*** Data Section Begins ***

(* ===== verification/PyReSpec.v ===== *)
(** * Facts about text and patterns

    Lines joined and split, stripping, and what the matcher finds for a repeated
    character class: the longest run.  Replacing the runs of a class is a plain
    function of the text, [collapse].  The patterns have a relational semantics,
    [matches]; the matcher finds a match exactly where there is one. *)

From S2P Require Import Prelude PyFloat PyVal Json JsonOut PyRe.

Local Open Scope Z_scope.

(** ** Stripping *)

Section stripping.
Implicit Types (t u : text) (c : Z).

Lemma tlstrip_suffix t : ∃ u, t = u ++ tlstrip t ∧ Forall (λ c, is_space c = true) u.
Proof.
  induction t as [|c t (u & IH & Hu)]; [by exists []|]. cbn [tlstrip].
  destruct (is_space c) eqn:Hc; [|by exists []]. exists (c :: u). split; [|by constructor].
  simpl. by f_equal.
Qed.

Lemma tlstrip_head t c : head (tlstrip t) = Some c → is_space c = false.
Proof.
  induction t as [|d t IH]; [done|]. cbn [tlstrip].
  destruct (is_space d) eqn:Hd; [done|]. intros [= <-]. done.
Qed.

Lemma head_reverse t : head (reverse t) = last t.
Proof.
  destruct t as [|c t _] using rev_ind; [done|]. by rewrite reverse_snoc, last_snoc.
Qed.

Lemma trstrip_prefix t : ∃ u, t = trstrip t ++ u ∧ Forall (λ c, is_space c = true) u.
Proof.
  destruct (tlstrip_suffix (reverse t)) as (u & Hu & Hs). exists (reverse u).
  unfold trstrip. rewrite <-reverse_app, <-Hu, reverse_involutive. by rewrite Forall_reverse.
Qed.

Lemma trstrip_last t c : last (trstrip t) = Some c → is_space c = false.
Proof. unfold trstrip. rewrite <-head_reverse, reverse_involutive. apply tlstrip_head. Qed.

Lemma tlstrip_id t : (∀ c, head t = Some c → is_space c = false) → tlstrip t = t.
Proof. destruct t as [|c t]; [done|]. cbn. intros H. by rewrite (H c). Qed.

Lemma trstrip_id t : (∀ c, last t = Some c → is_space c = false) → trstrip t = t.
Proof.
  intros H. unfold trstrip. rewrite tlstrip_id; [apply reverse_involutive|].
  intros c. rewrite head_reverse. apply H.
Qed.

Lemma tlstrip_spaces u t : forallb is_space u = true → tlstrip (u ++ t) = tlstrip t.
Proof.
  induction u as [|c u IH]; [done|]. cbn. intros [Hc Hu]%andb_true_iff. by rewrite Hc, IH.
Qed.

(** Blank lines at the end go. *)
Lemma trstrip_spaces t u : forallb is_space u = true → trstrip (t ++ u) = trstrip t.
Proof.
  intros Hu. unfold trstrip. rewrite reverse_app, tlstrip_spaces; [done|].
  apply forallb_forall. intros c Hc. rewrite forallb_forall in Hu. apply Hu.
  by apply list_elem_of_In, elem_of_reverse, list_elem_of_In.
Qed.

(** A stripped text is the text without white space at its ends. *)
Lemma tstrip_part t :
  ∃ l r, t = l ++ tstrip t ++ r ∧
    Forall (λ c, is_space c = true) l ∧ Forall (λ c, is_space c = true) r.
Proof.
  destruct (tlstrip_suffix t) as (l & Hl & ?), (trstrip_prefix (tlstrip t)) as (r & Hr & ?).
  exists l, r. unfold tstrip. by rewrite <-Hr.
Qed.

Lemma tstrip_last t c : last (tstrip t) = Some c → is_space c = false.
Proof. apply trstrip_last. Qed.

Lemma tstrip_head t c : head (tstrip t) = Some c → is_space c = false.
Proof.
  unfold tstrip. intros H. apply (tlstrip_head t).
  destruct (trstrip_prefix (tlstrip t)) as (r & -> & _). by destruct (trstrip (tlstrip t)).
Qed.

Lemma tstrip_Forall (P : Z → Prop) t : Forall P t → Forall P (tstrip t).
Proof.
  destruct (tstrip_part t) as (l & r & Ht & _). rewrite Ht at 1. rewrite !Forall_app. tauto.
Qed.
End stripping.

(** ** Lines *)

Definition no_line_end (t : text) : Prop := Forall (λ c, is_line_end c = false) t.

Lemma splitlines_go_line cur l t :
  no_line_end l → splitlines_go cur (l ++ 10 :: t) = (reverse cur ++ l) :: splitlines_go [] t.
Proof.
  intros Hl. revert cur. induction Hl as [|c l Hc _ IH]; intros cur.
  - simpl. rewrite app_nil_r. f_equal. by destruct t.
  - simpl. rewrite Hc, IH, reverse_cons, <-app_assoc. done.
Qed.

*** Data Section Ends ***

About this task.
The answer must consist solely of the lines from the first line of the data to the line holding "destruct (is_space c)", each given again exactly.

Result of the task.
(* ===== verification/PyReSpec.v ===== *)
(** * Facts about text and patterns

    Lines joined and split, stripping, and what the matcher finds for a repeated
    character class: the longest run.  Replacing the runs of a class is a plain
    function of the text, [collapse].  The patterns have a relational semantics,
    [matches]; the matcher finds a match exactly where there is one. *)

From S2P Require Import Prelude PyFloat PyVal Json JsonOut PyRe.

Local Open Scope Z_scope.

(** ** Stripping *)

Section stripping.
Implicit Types (t u : text) (c : Z).

Lemma tlstrip_suffix t : ∃ u, t = u ++ tlstrip t ∧ Forall (λ c, is_space c = true) u.
Proof.
  induction t as [|c t (u & IH & Hu)]; [by exists []|]. cbn [tlstrip].
  destruct (is_space c) eqn:Hc; [|by exists []]. exists (c :: u). split; [|by constructor].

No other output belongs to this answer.